▶ **Task instructions**:
All lines from the opening of the entries below through the line containing "Lemma handle_other_inbox r" must be output exactly as they appear, with no other lines.

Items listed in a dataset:
Lemma app_created_user r req e db :
  user_json <$> users (app r req e db).2 =
    (user_json <$> users db) ++ created_user (r, req, e) (app r req e db).1.
Proof.
  destruct (app_cases r req e db) as [->| [->| ->]];
    [apply handle_created_user|destruct r; simpl; by rewrite app_nil_r..].
Qed.

Lemma run_created_users evs db :
  user_json <$> users (run evs db).2 =
    (user_json <$> users db) ++ created_users evs (run evs db).1.
Proof.
  revert db. induction evs as [|[[r req] e] evs IH]; intros db.
  - simpl. by rewrite app_nil_r.
  - rewrite run_cons. simpl. rewrite IH, app_created_user.
    unfold created_users. simpl. by rewrite <- app_assoc.
Qed.

(** A request that is not a successful send to [p] leaves the rows
    addressed to [p] as they are. *)
Lemma handle_other_inbox r req e db p :
  r <> POST_messages \/ bind (prop "receiver" (body req)) <> Some p ->
  filter (fun row => receiver row = p) (messages (handle r req e db).2) =
  filter (fun row => receiver row = p) (messages db).
Proof.
  intros Hother. destruct r; simpl.
  - by rewrite (proj1 (reads_leave_database req e db)).
  - destruct Hother as [?|Hother]; [done|].
    destruct (decide (statusCode (post_messages req res0 e db).1 = 200)) as [H|H].
    + destruct (post_messages_200 req e db H) as (s & r & m & _ & Hr & _ & ->).
      simpl. rewrite filter_app, filter_cons_False, filter_nil, app_nil_r; [done|].
      simpl. intros ->. by rewrite Hr in Hother.
    + by rewrite (post_messages_not_200 req e db H).
  - by rewrite (proj1 (proj2 (reads_leave_database req e db))).
  - by rewrite (proj2 (proj2 (reads_leave_database req e db))).
  - destruct (decide (statusCode (post_users req res0 e db).1 = 200)) as [H|H].
    + by destruct (post_users_200 req e db H) as (u & _ & _ & ->).
    + by rewrite (post_users_not_200 req e db H).
Qed.

Lemma app_other_inbox r req e db p :
  r <> POST_messages \/ bind (prop "receiver" (body req)) <> Some p ->
  filter (fun row => receiver row = p) (messages (app r req e db).2) =
  filter (fun row => receiver row = p) (messages db).
Proof.
  destruct (app_cases r req e db) as [->| [->| ->]];
    [apply handle_other_inbox|done..].
Qed.

(** X6. The users listing is exact: after any sequence of requests, a GET
    /users that the store serves is answered 200 with the users the database
    started with followed by one {userid, username} for every creation of
    the sequence that was answered 200, and nothing else. *)
Theorem users_listing_exact db0 evs req e :
  fault e = None ->
  (get_users req res0 e (run evs db0).2).1 =
    Response 200
      (Some (JArr ((user_json <$> users db0) ++ created_users evs (run evs db0).1))).
Proof.
  intros He. rewrite get_users_ok by done. simpl.
  by rewrite run_created_users.
Qed.

(** What a request adds to the id column of messages, and what its answer
    shows of it: at most one identifier, the next of the AUTOINCREMENT
    counter, answered as a JavaScript number. *)
Lemma handle_new_ids r req e db :
  exists new,
    message_id <$> messages (handle r req e db).2 = (message_id <$> messages db) ++ new /\
    returned_id (r, req, e) (handle r req e db).1 = js_number <$> new /\
    messages_seq (handle r req e db).2 = messages_seq db + Z.of_nat (length new) /\
    new = seqZ (messages_seq db + 1) (Z.of_nat (length new)).
Proof.
  assert (forall db' res,
            handle r req e db = (res, db') ->
            messages db' = messages db -> messages_seq db' = messages_seq db ->
            returned_id (r, req, e) res = [] ->
            exists new,
              message_id <$> messages (handle r req e db).2
                = (message_id <$> messages db) ++ new /\
              returned_id (r, req, e) (handle r req e db).1 = js_number <$> new /\
              messages_seq (handle r req e db).2
                = messages_seq db + Z.of_nat (length new) /\
              new = seqZ (messages_seq db + 1) (Z.of_nat (length new))) as Hnone.
  { intros db' res -> Hm Hs Hr. exists []. simpl.
    rewrite Hm, Hs, Hr, app_nil_r. repeat split; lia. }
  destruct r; simpl in *.
  - eapply Hnone; [apply surjective_pairing|..];
      by rewrite ?(proj1 (reads_leave_database req e db)).
  - destruct (decide (statusCode (post_messages req res0 e db).1 = 200)) as [H|H].
    + destruct (post_messages_200 req e db H) as (s & r & m & _ & _ & _ & ->).
      exists [messages_seq db + 1]. simpl. rewrite fmap_app. by repeat split.
    + eapply Hnone; [apply surjective_pairing|..];
        by rewrite ?(post_messages_not_200 req e db H).
  - eapply Hnone; [apply surjective_pairing|..];
      by rewrite ?(proj1 (proj2 (reads_leave_database req e db))).
  - eapply Hnone; [apply surjective_pairing|..];
      by rewrite ?(proj2 (proj2 (reads_leave_database req e db))).
  - destruct (decide (statusCode (post_users req res0 e db).1 = 200)) as [H|H].
    + destruct (post_users_200 req e db H) as (u & _ & _ & Hpost).
      eapply Hnone; [apply surjective_pairing|..]; by rewrite ?Hpost.
    + eapply Hnone; [apply surjective_pairing|..];
        by rewrite ?(post_users_not_200 req e db H).
Qed.
(** A vector all of whose components are numbers. *)
Definition finite3 (v : Vec3f XR) : Prop :=
  exists a b c, v = V3 a b c.

(** A direction is fit for [rayCaster] when it has unit length, or when it
    is not a vector of numbers at all (then nothing is hit). *)
Definition ray_ok (dir : Vec3f XR) : Prop :=
  dot dir dir = Some 1%R \/ ~ finite3 dir.


(** ** [render]: the primary rays and the file written *)

(** What [render] takes from [<cmath>] besides the operations of [Scalar]:
    the constant [M_PI] and the function [tan]. *)
Class Trig (F : Type) : Type := {
  M_PI : F;
  ftan : F -> F
}.

Section Render.

Context {F : Type} {SF : Scalar F} {TF : Trig F}.
Import String.
Local Open Scope scalar_scope.

Definition width : nat := 1024.
Definition height : nat := 768.

(** The conversion of a loop index or of an [int] to a floating type. *)
Definition of_index (n : nat) : F := flit (Z.of_nat n # 1).

(** [fov = M_PI / 3.] *)
Definition fov : F := M_PI / flit (3 # 1).

(** Lines 143-146: the direction of the primary ray through pixel [(i, j)]. *)
Definition primary_dir (i j : nat) : Vec3f F :=
  let dir_x := (of_index i + flit (1 # 2)) - of_index width / 2 in
  let dir_y := - (of_index j + flit (1 # 2)) + of_index height / 2 in
  let dir_z := (- of_index height) / (2 * ftan (fov / 2)) in
  normalize (mkVec3f dir_x dir_y dir_z).
(** C2 (amended).  [Create] never fails.  It files the favourite under the
    user and the favourite's identifier, so that [Get] finds it there,
    whether or not the user had a favourite under that identifier before;
    what [Get] finds under any other user or identifier is as before, and
    no favourite object is touched. *)
Theorem C2_Create_files_under_id
    (userID : string) (fav : loc) (f : Favourite) (w : world InMemoryRepo) :
  objects w !! fav = Some f ->
  exists w',
    Create userID fav w = (Ok tt, w')
    /\ objects w' = objects w
    /\ fst (Get userID (ID f) w') = Ok fav
    /\ forall u id, ~ (u = userID /\ id = ID f) -> fst (Get u id w') = fst (Get u id w).
Proof.
  intros Hf.
  assert (Hd : deref (objects w) fav = f) by (unfold deref; by rewrite Hf).
  eexists. split; [apply Create_ok|]. split; [done|].
  pose proof (Get_Create userID fav w) as HG.
  rewrite Create_ok, Hd in HG. simpl snd in HG. rewrite Hd.
  split.
  - rewrite HG. by rewrite decide_True.
  - intros u id Hne. rewrite HG. by rewrite decide_False.
Qed.

End C2.

(** C2 (amended) on the favourite that takes the place of another. *)
Lemma C2_witness :
  objects world1' !! 1 = Some (mkFavourite "abcdefghijkl" AssetChart "c1" chartRaw 11%Z)
  /\ exists w',
       Create "kostas" 1 world1' = (Ok tt, w')
       /\ objects w' = objects world1'
       /\ fst (Get "kostas" "abcdefghijkl" w') = Ok 1
       /\ forall u id, ~ (u = "kostas" /\ id = "abcdefghijkl") ->
                       fst (Get u id w') = fst (Get u id world1').
Proof.
  split; [vm_compute; reflexivity|].
  apply (C2_Create_files_under_id "kostas" 1
           (mkFavourite "abcdefghijkl" AssetChart "c1" chartRaw 11%Z) world1').
  vm_compute. reflexivity.
Defined.
Lemma fromLonLat_run (this : FlatEarthCoordinateSystem Heap.loc)
    (coords : Heap.loc) (h : Heap.heap) (c o : list Heap.value) :
  h !! coords = Some c -> h !! _origin this = Some o ->
  Heap.fromLonLat this coords h =
  Some (fresh (dom h),
        <[fresh (dom h) :=
            Heap.array_of
              (fromLonLat (Heap.with_origin this (Heap.as_coordinate o))
                          (Heap.as_coordinate c))]> h).
Proof.
  intros Hc Ho. unfold Heap.fromLonLat.
  do 4 step_get.
  erewrite bind_run by reflexivity.
  erewrite bind_run by apply rotate_fresh.
  step_get_new. step_set_new.
  unfold Heap.ret. rewrite insert_insert_eq. reflexivity.
Qed.

Lemma toLonLat_run (this : FlatEarthCoordinateSystem Heap.loc)
    (coords : Heap.loc) (h : Heap.heap) (c o : list Heap.value) :
  h !! coords = Some c -> h !! _origin this = Some o ->
  let result := fresh (dom h) in
  let rotated :=
    Heap.array_of
      (Coordinate_rotate
         (Heap.ToNumber (default Heap.VUndefined (c !! 0%nat)),
          (Heap.ToNumber (default Heap.VUndefined (c !! 1%nat)) * _yMul this)%js)
         (_angle this)) in
  let h1 := <[result := rotated]> h in
  Heap.toLonLat this coords h =
  Some (fresh (dom h1),
        <[fresh (dom h1) :=
            Heap.array_of
              (toLonLat (Heap.with_origin this (Heap.as_coordinate o))
                        (Heap.as_coordinate c))]> h1).
Proof.
  intros Hc Ho. cbv zeta. unfold Heap.toLonLat.
  do 2 step_get.
  erewrite bind_run by reflexivity.
  erewrite bind_run by apply rotate_fresh.
  assert (Ho' : <[fresh (dom h) :=
                    Heap.array_of
                      (Coordinate_rotate
                         (Heap.ToNumber (default Heap.VUndefined (c !! 0%nat)),
                          Heap.ToNumber
                            (Heap.VNum
                               (Heap.ToNumber (default Heap.VUndefined (c !! 1%nat))
                                * _yMul this)%js))
                         (_angle this))]> h !! _origin this = Some o).
  { rewrite lookup_insert_ne; [exact Ho |].
    apply not_eq_sym, used_not_fresh. now exists o. }
  step_get_new. step_get. step_get_new. step_get.
  reflexivity.
Qed.

End HeapFacts.

(** C10: [fromLonLat] and [toLonLat] do not mutate the array passed to
    them.  Each returns a reference to an array that did not exist before
    the call, hence distinct from its argument, and after the call every
    array that existed before, the argument included, has the entries it
    had; the in-place rotation and the assignment touch the new array
    only.  The entries of the returned array are the values [fromLonLat]
    and [toLonLat] compute from the entries of the argument. *)
Theorem conversions_do_not_mutate (this : FlatEarthCoordinateSystem Heap.loc)
    (coords : Heap.loc) (h : Heap.heap) (c o : list Heap.value) :
  h !! coords = Some c ->
  h !! _origin this = Some o ->
  (exists (l : Heap.loc) (h' : Heap.heap),
     Heap.fromLonLat this coords h = Some (l, h')
     /\ l <> coords
     /\ h !! l = None
     /\ h' !! coords = Some c
     /\ (forall (a : Heap.loc) (e : list Heap.value),
           h !! a = Some e -> h' !! a = Some e)
     /\ h' !! l =
        Some (Heap.array_of
                (fromLonLat (Heap.with_origin this (Heap.as_coordinate o))
                            (Heap.as_coordinate c))))
  /\ (exists (l : Heap.loc) (h' : Heap.heap),
        Heap.toLonLat this coords h = Some (l, h')
        /\ l <> coords
        /\ h !! l = None
        /\ h' !! coords = Some c
        /\ (forall (a : Heap.loc) (e : list Heap.value),
              h !! a = Some e -> h' !! a = Some e)
        /\ h' !! l =
           Some (Heap.array_of
                   (toLonLat (Heap.with_origin this (Heap.as_coordinate o))
                             (Heap.as_coordinate c)))).
Proof.
  intros Hc Ho. split.
  - eexists _, _. split; [apply (HeapFacts.fromLonLat_run _ _ _ _ _ Hc Ho) |].
    assert (Hpre : forall (a : Heap.loc) (e : list Heap.value),
               h !! a = Some e -> a <> fresh (dom h)).
    { intros a e Ha. apply HeapFacts.used_not_fresh. now exists e. }
    split; [apply not_eq_sym, (Hpre _ _ Hc) |].
    split; [apply HeapFacts.fresh_unused |].
    split; [rewrite lookup_insert_ne; [exact Hc | apply not_eq_sym, (Hpre _ _ Hc)] |].
    split; [| apply lookup_insert_eq].
    intros a e Ha. rewrite lookup_insert_ne; [exact Ha |].
    apply not_eq_sym, (Hpre _ _ Ha).
  - pose proof (HeapFacts.toLonLat_run _ _ _ _ _ Hc Ho) as Hrun.
    cbv zeta in Hrun.
    match type of Hrun with
    | _ = Some (fresh (dom ?m), _) => set (h1 := m) in *
    end.
    assert (Hpre : forall (a : Heap.loc) (e : list Heap.value),
               h !! a = Some e -> h1 !! a = Some e).
    { intros a e Ha. unfold h1. rewrite lookup_insert_ne; [exact Ha |].
      apply not_eq_sym, HeapFacts.used_not_fresh. now exists e. }
    assert (Hpre' : forall (a : Heap.loc) (e : list Heap.value),
               h !! a = Some e -> a <> fresh (dom h1)).
    { intros a e Ha. apply HeapFacts.used_not_fresh. exists e. now apply Hpre. }
    eexists _, _. split; [exact Hrun |].
    split; [apply not_eq_sym, (Hpre' _ _ Hc) |].
    split.
    { destruct (h !! fresh (dom h1)) as [e |] eqn:E; [| reflexivity].
      now elim (Hpre' _ _ E). }
    split; [rewrite lookup_insert_ne;
            [apply Hpre, Hc | apply not_eq_sym, (Hpre' _ _ Hc)] |].
    split; [| apply lookup_insert_eq].
    intros a e Ha. rewrite lookup_insert_ne; [apply Hpre, Ha |].
    apply not_eq_sym, (Hpre' _ _ Ha).
Qed.

Lemma conversions_do_not_mutate_witness :
  let this := _precalculate 2%positive (Fin 47) (Fin 0) WGS84 "neu" in
  let c := [Heap.VNum (Fin 19); Heap.VNum (Fin 48)] in
  let o := [Heap.VNum (Fin 19); Heap.VNum (Fin 47)] in
  let h : Heap.heap := <[1%positive := c]> (<[2%positive := o]> ∅) in
  exists (l : Heap.loc) (h' : Heap.heap),
    Heap.fromLonLat this 1%positive h = Some (l, h')
    /\ l <> 1%positive
    /\ h' !! 1%positive = Some c.
Proof.
  cbv zeta.
  set (this := _precalculate 2%positive (Fin 47) (Fin 0) WGS84 "neu").
  set (c := [Heap.VNum (Fin 19); Heap.VNum (Fin 48)]).
  set (o := [Heap.VNum (Fin 19); Heap.VNum (Fin 47)]).
  set (h := <[1%positive := c]> (<[2%positive := o]> ∅) : Heap.heap).
  assert (Hc : h !! 1%positive = Some c) by apply lookup_insert_eq.
  assert (Ho : h !! _origin this = Some o).
  { unfold h, this. cbn [_origin _precalculate].
    rewrite lookup_insert_ne by discriminate. apply lookup_insert_eq. }
  destruct (proj1 (conversions_do_not_mutate this 1%positive h c o Hc Ho))
    as (l & h' & Hrun & Hne & _ & Hsame & _).
  exists l, h'. repeat split; assumption.
Defined.

(** C4: the constructor throws if and only if the axis convention is
    neither ['neu'] nor ['nwu'], and the message of the error ends with
    the rejected value; with ['neu'] or ['nwu'] it returns an instance,
    and with ['xyz'] it throws.  [fromLonLat] and [toLonLat] return a
    result for every array argument, whatever its entries and the
    ellipsoid. *)
Theorem constructor_throws_iff (origin : coordinate) (angle : number)
    (type : string) (el : EllipsoidModel) :
  ((exists message : string, constructor origin angle type el = Throw message)
   <-> ~ valid_type type)
  /\ (~ valid_type type ->
      constructor origin angle type el =
      Throw ("unknown coordinate system type: " ++ type))
  /\ (valid_type type ->
      exists cs : FlatEarthCoordinateSystem coordinate,
        constructor origin angle type el = Normal cs)
  /\ constructor origin angle "xyz" el
     = Throw "unknown coordinate system type: xyz"
  /\ (forall (this : FlatEarthCoordinateSystem Heap.loc) (coords : Heap.loc)
             (h : Heap.heap) (c o : list Heap.value),
        h !! coords = Some c -> h !! _origin this = Some o ->
        is_Some (Heap.fromLonLat this coords h)
        /\ is_Some (Heap.toLonLat this coords h)).
Proof.
  split; [split |].
  - intros [message H] Ht.
    rewrite constructor_valid_type in H by assumption. discriminate.
  - intros Ht. eexists. apply constructor_invalid_type, Ht.
  - split; [apply constructor_invalid_type |].
    split; [intros Ht; eexists; apply constructor_valid_type, Ht |].
    split; [reflexivity |].
    intros this coords h c o Hc Ho. split.
    + rewrite (HeapFacts.fromLonLat_run _ _ _ _ _ Hc Ho). eexists. reflexivity.
    + pose proof (HeapFacts.toLonLat_run _ _ _ _ _ Hc Ho) as Hrun.
      cbv zeta in Hrun. rewrite Hrun. eexists. reflexivity.
Qed.

(** * Further properties of the geography helpers *)

(** ** Euclidean distance *)

Lemma distance_loop_cons (a b : number) (first second : list number)
    (n k : nat) (acc : number) :
  fold_left (distance_step (a :: first) (b :: second)) (seq (S k) n) acc =
  fold_left (distance_step first second) (seq k n) acc.
Proof.
  revert k acc. induction n as [| n IH]; intros k acc; [reflexivity |].
  cbn [seq fold_left]. rewrite IH. reflexivity.
Qed.

Lemma distance_loop_finite (xs ys : list R) (acc : R) :
  fold_left (distance_step (map Fin xs) (map Fin ys))
    (seq 0 (Nat.min (length xs) (length ys))) (Fin acc) =
  Fin (acc + sum_sq_diff xs ys).
Proof.
  revert ys acc. induction xs as [| x xs IH]; intros ys acc.
  - cbn. f_equal. ring.
  - destruct ys as [| y ys].
    + cbn. f_equal. ring.
    + cbn [length Nat.min seq fold_left map].
      rewrite distance_loop_cons.
      change (distance_step (Fin x :: map Fin xs) (Fin y :: map Fin ys)
                (Fin acc) 0)
        with (Fin acc + Math.pow (Fin (x + - y)) (Fin 2))%js.
      rewrite pow_fin_2. cbn [add]. rewrite IH.
      cbn [sum_sq_diff]. f_equal. ring.
Qed.

Lemma sum_sq_diff_nonneg (xs ys : list R) : 0 <= sum_sq_diff xs ys.
Proof.
  revert ys.
  induction xs as [| x xs IH]; intros [| y ys]; cbn [sum_sq_diff]; try lra.
  specialize (IH ys). pose proof (Rle_0_sqr (x - y)) as H.
  unfold Rsqr in H. lra.
Qed.

Lemma euclideanDistance_finite (xs ys : list R) :
  euclideanDistance (map Fin xs) (map Fin ys) = Fin (sqrt (sum_sq_diff xs ys)).
Proof.
  unfold euclideanDistance. rewrite !length_map.
  fold (distance_step (map Fin xs) (map Fin ys)).
  rewrite distance_loop_finite, sqrt_fin.
  - f_equal. f_equal. ring.
  - pose proof (sum_sq_diff_nonneg xs ys). lra.
Qed.

Lemma fold_left_seq_ext {A : Type} (f g : A -> nat -> A) (k n : nat) (a : A) :
  (forall (acc : A) (i : nat), (k <= i < k + n)%nat -> f acc i = g acc i) ->
  fold_left f (seq k n) a = fold_left g (seq k n) a.
Proof.
  revert k a. induction n as [| n IH]; intros k a H; [reflexivity |].
  cbn [seq fold_left]. rewrite (H a k) by lia. apply IH.
  intros acc i Hi. apply H. lia.
Qed.

Lemma sub_swap (a b : number) : (b - a)%js = (- (a - b))%js.
Proof.
  destruct a, b; cbn; try reflexivity. f_equal. ring.
Qed.

Lemma pow_2_neg (x : number) : Math.pow (- x)%js (Fin 2) = Math.pow x (Fin 2).
Proof.
  destruct x; cbn [neg].
  - rewrite !pow_fin_2. f_equal. ring.
  - unfold Math.pow.
    destruct (Req_dec_T 2 0); [lra |].
    destruct (Rlt_dec 0 2); [| lra].
    unfold Math.is_odd_integer, Math.is_integer. rewrite (ZfloorZ 2).
    destruct (Req_dec_T 2 2); reflexivity.
  - unfold Math.pow.
    destruct (Req_dec_T 2 0); [lra |].
    destruct (Rlt_dec 0 2); [| lra].
    unfold Math.is_odd_integer, Math.is_integer. rewrite (ZfloorZ 2).
    destruct (Req_dec_T 2 2); reflexivity.
  - reflexivity.
Qed.

Lemma euclideanDistance_swap (first second : list number) :
  euclideanDistance first second = euclideanDistance second first.
Proof.
  unfold euclideanDistance. rewrite (Nat.min_comm (length second)).
  f_equal. apply fold_left_seq_ext. intros acc i _.
  rewrite (sub_swap (entry first i) (entry second i)), pow_2_neg.
  reflexivity.
Qed.

(** X1: the distance is symmetric in its two arguments, whatever the
    numbers in the arrays (infinite ones and [NaN] included) and whatever
    their lengths. *)
Theorem euclideanDistance_symmetric (first second : list number) :
  euclideanDistance first second = euclideanDistance second first.
Proof. exact (euclideanDistance_swap first second). Qed.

▶ **Response for this exercise**:
Lemma app_created_user r req e db :
  user_json <$> users (app r req e db).2 =
    (user_json <$> users db) ++ created_user (r, req, e) (app r req e db).1.
Proof.
  destruct (app_cases r req e db) as [->| [->| ->]];
    [apply handle_created_user|destruct r; simpl; by rewrite app_nil_r..].
Qed.

Lemma run_created_users evs db :
  user_json <$> users (run evs db).2 =
    (user_json <$> users db) ++ created_users evs (run evs db).1.
Proof.
  revert db. induction evs as [|[[r req] e] evs IH]; intros db.
  - simpl. by rewrite app_nil_r.
  - rewrite run_cons. simpl. rewrite IH, app_created_user.
    unfold created_users. simpl. by rewrite <- app_assoc.
Qed.

(** A request that is not a successful send to [p] leaves the rows
    addressed to [p] as they are. *)
Lemma handle_other_inbox r req e db p :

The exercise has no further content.